**PROMPT:**
In the data below, the answer is the run of lines from the line containing "(** ** Containers *)" through the line containing "(e : renv).", both included; print it exactly and nothing else.

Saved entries

•••••

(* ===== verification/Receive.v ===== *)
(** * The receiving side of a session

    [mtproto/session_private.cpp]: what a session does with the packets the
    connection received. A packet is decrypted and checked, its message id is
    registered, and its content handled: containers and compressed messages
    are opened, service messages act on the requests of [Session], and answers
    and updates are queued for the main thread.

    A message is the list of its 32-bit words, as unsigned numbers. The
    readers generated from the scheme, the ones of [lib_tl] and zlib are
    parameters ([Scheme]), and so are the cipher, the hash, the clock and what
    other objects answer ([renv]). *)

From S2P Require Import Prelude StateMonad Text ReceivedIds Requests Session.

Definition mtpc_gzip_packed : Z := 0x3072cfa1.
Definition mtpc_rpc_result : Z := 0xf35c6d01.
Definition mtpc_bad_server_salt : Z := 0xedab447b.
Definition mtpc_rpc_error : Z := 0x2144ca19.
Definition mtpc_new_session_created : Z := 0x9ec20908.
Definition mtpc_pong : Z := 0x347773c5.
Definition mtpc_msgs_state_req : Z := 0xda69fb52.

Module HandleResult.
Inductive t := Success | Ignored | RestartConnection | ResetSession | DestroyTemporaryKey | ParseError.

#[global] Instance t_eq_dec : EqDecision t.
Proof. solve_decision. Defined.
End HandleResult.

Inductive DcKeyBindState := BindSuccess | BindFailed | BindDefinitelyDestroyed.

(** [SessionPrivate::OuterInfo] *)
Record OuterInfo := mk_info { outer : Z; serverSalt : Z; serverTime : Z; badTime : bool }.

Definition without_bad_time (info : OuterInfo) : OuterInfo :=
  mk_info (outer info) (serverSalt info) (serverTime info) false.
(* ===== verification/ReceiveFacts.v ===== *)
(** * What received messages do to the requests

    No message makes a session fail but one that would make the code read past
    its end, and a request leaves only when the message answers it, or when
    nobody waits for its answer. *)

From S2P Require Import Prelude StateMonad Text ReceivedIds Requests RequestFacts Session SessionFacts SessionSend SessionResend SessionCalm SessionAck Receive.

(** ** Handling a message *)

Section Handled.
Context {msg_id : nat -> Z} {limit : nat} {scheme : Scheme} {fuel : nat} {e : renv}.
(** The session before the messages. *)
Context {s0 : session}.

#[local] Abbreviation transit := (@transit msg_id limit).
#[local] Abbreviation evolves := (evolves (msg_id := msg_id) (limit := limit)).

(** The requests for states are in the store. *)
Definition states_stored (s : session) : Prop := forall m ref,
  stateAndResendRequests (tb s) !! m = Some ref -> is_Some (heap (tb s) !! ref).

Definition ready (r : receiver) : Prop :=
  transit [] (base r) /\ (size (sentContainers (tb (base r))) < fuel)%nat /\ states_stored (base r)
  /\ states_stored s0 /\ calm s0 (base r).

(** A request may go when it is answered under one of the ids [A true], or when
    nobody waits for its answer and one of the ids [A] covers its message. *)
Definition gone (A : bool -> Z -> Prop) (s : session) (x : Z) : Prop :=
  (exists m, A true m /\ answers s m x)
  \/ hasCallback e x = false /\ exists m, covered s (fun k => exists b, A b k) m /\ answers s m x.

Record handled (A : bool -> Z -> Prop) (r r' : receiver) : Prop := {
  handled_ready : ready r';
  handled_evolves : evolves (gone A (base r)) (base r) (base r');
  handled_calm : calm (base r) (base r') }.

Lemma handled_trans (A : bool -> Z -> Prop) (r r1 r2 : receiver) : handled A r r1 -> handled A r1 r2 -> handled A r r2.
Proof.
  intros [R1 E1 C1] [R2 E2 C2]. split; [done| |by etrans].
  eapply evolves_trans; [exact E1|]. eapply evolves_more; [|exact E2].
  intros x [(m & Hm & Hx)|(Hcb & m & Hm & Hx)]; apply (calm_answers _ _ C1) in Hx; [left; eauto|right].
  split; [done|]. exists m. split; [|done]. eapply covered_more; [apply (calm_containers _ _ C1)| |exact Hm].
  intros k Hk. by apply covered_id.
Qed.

•••••

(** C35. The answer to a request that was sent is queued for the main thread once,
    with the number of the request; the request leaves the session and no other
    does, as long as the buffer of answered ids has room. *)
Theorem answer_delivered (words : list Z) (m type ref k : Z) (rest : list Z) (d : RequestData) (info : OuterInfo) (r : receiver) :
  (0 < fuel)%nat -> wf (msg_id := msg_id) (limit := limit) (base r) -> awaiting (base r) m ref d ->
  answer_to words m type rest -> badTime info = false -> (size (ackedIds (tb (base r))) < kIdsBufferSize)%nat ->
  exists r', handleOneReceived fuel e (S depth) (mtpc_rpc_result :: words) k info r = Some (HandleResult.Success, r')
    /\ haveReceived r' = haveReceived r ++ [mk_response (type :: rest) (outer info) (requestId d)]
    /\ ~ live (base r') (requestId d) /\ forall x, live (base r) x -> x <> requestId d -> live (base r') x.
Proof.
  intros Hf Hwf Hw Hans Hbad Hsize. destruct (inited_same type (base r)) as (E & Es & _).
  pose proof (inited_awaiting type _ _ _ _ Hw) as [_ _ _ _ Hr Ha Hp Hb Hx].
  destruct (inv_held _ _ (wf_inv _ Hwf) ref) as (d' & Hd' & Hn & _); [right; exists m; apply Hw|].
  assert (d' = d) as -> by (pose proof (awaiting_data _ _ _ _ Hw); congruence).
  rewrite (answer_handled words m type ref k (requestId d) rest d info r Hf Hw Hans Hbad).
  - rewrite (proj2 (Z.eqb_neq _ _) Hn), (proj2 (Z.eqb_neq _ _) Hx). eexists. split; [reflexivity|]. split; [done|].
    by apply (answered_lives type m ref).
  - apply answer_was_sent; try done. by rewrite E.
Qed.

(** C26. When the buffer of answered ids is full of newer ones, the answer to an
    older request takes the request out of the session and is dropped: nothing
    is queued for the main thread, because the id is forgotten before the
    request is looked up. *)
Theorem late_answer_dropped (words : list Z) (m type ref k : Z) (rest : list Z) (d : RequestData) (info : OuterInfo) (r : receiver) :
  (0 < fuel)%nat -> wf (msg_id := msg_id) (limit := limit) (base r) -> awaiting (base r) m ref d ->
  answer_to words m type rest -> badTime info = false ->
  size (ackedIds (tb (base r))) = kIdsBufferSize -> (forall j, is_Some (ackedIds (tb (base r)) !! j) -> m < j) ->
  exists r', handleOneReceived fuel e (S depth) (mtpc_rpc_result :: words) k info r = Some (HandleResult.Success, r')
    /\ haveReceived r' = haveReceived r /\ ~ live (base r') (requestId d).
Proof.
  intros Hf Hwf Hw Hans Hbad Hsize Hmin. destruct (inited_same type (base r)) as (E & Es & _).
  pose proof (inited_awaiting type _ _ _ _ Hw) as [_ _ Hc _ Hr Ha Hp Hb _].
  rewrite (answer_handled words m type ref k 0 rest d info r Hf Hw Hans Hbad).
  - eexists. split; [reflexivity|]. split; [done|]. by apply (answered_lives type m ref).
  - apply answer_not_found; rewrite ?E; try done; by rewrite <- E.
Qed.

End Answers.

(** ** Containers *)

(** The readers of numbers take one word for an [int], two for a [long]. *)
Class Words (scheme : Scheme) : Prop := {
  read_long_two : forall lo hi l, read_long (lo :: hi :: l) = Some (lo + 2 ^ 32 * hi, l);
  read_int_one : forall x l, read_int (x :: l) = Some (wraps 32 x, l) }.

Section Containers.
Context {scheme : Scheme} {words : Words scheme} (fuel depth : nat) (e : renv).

•••••

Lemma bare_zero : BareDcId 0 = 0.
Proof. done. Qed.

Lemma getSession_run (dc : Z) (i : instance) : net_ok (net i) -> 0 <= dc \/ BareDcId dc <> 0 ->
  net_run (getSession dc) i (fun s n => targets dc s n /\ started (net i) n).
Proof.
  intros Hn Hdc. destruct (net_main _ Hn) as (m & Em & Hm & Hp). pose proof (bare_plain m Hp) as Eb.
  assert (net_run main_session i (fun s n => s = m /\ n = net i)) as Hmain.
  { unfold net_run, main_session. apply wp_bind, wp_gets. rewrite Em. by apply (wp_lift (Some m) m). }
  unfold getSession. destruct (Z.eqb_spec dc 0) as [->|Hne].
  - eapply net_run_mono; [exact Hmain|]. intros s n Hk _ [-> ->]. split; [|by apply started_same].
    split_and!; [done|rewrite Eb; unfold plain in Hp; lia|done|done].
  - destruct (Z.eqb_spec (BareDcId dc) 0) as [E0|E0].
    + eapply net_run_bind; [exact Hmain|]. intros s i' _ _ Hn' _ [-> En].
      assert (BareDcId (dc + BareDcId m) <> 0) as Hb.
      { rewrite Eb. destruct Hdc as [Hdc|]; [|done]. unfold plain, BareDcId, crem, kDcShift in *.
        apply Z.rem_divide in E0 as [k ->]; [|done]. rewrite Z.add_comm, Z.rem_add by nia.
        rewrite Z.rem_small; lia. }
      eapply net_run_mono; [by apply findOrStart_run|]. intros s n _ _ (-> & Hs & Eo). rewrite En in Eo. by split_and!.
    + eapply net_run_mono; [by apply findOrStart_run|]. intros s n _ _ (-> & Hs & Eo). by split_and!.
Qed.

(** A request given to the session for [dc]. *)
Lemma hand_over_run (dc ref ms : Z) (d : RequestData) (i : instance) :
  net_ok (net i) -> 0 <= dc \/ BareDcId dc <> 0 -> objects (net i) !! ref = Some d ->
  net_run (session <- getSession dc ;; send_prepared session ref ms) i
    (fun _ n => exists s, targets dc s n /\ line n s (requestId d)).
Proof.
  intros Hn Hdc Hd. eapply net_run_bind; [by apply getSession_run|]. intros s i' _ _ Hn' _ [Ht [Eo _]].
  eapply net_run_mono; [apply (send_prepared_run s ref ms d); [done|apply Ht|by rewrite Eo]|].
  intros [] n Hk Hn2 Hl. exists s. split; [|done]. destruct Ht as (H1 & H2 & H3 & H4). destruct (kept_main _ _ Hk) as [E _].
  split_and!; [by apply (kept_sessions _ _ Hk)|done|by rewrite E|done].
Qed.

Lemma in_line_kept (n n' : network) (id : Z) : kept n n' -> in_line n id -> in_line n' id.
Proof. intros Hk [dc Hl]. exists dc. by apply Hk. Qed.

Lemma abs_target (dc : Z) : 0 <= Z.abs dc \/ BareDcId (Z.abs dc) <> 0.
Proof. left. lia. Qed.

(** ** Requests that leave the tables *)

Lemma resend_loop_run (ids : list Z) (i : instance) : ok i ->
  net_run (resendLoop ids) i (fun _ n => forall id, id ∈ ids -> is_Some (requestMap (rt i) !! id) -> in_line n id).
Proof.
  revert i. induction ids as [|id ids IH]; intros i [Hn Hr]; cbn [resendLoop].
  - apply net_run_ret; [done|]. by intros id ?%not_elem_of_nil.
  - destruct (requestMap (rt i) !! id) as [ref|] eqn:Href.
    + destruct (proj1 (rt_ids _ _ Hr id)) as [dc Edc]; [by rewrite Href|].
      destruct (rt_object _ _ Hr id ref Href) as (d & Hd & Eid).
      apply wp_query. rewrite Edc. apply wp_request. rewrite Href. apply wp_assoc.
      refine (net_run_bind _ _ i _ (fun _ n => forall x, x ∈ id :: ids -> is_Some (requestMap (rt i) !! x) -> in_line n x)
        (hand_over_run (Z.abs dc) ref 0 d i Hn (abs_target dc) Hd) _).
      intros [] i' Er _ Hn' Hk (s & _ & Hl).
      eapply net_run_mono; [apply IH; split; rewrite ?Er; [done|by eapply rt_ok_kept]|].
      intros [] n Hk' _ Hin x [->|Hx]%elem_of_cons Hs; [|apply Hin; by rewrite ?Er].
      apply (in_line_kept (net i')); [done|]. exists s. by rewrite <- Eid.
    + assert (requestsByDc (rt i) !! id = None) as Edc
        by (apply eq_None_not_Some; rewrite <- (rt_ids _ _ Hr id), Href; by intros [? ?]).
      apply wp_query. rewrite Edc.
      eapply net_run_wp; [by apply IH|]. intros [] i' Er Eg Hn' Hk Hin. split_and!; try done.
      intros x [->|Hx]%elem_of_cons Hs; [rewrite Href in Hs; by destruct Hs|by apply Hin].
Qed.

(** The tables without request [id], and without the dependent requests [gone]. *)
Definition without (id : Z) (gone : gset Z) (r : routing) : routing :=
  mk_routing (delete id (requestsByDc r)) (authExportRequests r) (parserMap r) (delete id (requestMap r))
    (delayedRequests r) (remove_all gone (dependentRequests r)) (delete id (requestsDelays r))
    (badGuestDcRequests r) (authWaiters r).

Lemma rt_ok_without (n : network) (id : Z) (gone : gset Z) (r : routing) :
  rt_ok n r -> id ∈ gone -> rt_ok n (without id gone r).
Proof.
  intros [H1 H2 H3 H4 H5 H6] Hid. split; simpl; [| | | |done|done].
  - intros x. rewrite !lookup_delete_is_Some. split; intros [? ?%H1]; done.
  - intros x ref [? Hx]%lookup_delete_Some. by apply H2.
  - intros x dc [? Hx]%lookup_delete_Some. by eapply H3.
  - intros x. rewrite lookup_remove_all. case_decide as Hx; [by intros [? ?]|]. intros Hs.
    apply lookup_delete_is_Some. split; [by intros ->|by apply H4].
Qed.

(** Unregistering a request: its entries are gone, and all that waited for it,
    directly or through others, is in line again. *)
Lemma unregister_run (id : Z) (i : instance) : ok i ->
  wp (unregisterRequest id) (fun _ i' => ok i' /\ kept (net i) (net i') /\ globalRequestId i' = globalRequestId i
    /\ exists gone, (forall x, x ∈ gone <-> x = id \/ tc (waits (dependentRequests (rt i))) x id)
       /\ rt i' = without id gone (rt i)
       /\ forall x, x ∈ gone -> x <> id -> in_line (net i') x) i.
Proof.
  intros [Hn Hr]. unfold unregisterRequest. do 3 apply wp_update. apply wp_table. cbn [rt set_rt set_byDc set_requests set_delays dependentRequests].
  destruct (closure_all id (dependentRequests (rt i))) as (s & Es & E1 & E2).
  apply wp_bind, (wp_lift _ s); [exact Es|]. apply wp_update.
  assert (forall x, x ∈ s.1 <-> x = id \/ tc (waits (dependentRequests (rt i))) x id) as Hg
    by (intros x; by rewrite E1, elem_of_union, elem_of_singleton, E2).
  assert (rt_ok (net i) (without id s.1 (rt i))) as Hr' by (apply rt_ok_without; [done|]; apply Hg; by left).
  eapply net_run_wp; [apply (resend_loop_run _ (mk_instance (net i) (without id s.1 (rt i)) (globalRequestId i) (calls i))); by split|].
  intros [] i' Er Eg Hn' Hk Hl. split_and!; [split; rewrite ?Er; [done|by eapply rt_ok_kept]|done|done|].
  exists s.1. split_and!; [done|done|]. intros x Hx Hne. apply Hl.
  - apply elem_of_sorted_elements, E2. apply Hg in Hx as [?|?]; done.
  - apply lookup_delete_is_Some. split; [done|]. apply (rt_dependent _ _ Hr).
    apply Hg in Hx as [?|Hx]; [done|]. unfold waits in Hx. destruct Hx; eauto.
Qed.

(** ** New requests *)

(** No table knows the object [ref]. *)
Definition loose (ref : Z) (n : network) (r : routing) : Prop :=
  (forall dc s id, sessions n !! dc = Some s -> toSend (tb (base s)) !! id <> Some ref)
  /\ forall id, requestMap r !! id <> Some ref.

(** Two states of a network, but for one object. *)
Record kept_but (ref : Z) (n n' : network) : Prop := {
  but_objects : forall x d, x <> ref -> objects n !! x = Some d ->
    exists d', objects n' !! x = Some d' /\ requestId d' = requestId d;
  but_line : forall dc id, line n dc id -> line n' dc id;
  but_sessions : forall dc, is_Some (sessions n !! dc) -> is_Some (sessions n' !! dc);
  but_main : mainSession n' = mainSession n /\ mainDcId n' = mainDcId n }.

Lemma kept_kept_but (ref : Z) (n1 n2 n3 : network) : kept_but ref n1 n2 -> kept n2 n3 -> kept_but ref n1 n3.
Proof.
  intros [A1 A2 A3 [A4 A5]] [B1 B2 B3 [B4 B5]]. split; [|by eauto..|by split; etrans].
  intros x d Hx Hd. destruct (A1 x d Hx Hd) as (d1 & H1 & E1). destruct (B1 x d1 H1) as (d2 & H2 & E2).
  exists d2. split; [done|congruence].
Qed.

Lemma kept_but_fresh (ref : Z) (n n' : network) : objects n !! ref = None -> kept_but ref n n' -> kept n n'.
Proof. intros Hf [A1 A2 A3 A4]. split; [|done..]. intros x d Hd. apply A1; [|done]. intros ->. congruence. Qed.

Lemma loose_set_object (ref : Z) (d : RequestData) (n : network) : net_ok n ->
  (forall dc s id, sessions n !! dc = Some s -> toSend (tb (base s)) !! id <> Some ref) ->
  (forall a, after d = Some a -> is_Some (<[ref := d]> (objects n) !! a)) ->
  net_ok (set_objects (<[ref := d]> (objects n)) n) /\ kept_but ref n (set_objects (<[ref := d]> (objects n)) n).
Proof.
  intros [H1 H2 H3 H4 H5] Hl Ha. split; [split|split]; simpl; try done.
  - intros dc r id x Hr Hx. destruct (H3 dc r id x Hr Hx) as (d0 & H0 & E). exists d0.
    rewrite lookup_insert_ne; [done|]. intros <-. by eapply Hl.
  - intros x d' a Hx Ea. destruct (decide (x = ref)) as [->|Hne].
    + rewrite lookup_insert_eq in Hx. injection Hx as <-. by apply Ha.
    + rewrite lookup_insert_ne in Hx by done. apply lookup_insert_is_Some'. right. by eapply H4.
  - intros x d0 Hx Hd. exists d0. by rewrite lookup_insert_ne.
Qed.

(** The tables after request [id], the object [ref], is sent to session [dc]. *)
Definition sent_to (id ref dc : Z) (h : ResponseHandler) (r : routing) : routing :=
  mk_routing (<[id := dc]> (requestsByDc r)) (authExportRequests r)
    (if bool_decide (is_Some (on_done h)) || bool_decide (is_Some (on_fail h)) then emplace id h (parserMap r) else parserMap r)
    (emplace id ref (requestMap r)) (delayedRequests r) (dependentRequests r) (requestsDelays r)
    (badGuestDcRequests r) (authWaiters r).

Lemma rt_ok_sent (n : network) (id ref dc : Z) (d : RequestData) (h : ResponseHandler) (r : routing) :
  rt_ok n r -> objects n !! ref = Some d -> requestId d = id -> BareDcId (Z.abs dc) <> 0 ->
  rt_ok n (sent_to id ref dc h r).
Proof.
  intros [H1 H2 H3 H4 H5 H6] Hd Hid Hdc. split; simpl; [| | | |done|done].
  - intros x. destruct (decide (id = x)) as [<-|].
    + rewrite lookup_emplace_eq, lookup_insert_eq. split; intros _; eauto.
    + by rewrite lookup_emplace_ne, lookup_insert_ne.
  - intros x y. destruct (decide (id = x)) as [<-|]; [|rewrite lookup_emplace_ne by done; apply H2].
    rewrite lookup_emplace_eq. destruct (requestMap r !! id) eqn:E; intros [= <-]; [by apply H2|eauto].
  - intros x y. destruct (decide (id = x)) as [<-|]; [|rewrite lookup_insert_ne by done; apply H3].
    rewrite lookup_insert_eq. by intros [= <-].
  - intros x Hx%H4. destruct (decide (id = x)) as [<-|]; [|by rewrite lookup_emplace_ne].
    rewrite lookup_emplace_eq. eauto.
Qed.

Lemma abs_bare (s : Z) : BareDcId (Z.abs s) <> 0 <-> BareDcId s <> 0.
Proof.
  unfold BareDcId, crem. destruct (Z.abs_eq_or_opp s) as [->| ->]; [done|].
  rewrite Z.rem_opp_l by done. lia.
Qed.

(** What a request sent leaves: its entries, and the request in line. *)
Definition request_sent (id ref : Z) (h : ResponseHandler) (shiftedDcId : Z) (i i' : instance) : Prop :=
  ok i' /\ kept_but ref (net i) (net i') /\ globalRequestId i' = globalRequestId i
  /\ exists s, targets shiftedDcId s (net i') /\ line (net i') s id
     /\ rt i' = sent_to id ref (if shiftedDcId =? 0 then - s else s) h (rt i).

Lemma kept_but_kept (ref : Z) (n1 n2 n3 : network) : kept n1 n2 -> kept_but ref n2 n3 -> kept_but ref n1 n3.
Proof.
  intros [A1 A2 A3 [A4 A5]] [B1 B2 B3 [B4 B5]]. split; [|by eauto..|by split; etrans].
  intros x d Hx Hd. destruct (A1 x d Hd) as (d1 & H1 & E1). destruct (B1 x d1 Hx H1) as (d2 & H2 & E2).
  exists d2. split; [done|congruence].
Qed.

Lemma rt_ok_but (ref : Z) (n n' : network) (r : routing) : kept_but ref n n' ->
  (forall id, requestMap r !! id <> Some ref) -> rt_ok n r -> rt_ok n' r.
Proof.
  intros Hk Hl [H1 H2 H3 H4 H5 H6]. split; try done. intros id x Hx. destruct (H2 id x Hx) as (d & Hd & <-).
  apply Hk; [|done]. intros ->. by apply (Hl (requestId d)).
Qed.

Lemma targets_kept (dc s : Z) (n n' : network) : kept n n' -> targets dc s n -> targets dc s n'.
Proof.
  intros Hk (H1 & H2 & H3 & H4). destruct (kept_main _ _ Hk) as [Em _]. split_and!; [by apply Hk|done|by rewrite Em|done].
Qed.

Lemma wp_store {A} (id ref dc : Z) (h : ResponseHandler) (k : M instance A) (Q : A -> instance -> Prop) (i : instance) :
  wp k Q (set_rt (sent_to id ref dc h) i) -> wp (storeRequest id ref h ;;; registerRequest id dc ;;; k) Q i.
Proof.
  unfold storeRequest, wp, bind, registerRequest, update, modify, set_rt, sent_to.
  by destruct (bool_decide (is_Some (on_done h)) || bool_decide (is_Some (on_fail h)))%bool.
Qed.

•••••

**EXPECTED OUTPUT:**
(** ** Containers *)

(** The readers of numbers take one word for an [int], two for a [long]. *)
Class Words (scheme : Scheme) : Prop := {
  read_long_two : forall lo hi l, read_long (lo :: hi :: l) = Some (lo + 2 ^ 32 * hi, l);
  read_int_one : forall x l, read_int (x :: l) = Some (wraps 32 x, l) }.

Section Containers.
Context {scheme : Scheme} {words : Words scheme} (fuel depth : nat) (e : renv).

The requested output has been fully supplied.